• WHAT TO DO: I would like every record printed again, exactly as shown.

(Collected data entries)
·····

Lemma sample_iteration_legal : ids_legal (IIterate 0 :: sample_iteration) before_iteration.
Proof.
  split; [done|legal_next]. split; [by left; vm_compute; eexists|legal_next].
  split; [done|legal_next]. split; [by eexists _, _|legal_next]. split; [by eexists _, _|legal_next]. done.
Qed.

Lemma id_map_iteration_witness :
  ∃ rs p', run_id_ops (IIterate 0 :: sample_iteration) before_iteration = Ok (rs, p') ∧
    NoDup (visits 0 (IIterate 0 :: sample_iteration) before_iteration) ∧
    2 ∈ visits 0 (IIterate 0 :: sample_iteration) before_iteration.
Proof.
  destruct (id_map_iteration 0 sample_iteration before_iteration before_iteration_ok sample_iteration_legal)
    as (rs&p'&Hr&_&_&Hend); [set_solver|].
  exists rs, p'. split; [exact Hr|]. vm_compute in Hr. injection Hr as <- <-.
  destruct Hend as (Hnd&_&_&Hst); [reflexivity|]. split; [exact Hnd|]. apply Hst.
  repeat (split; [vm_compute; by eexists|legal_next]). split; [vm_compute; by eexists|done].
Defined.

·····

• RESPONSE TO THIS TASK:
Lemma sample_iteration_legal : ids_legal (IIterate 0 :: sample_iteration) before_iteration.
Proof.
  split; [done|legal_next]. split; [by left; vm_compute; eexists|legal_next].
  split; [done|legal_next]. split; [by eexists _, _|legal_next]. split; [by eexists _, _|legal_next]. done.
Qed.

Lemma id_map_iteration_witness :
  ∃ rs p', run_id_ops (IIterate 0 :: sample_iteration) before_iteration = Ok (rs, p') ∧
    NoDup (visits 0 (IIterate 0 :: sample_iteration) before_iteration) ∧
    2 ∈ visits 0 (IIterate 0 :: sample_iteration) before_iteration.
Proof.
  destruct (id_map_iteration 0 sample_iteration before_iteration before_iteration_ok sample_iteration_legal)
    as (rs&p'&Hr&_&_&Hend); [set_solver|].
  exists rs, p'. split; [exact Hr|]. vm_compute in Hr. injection Hr as <- <-.
  destruct Hend as (Hnd&_&_&Hst); [reflexivity|]. split; [exact Hnd|]. apply Hst.
  repeat (split; [vm_compute; by eexists|legal_next]). split; [vm_compute; by eexists|done].
Defined.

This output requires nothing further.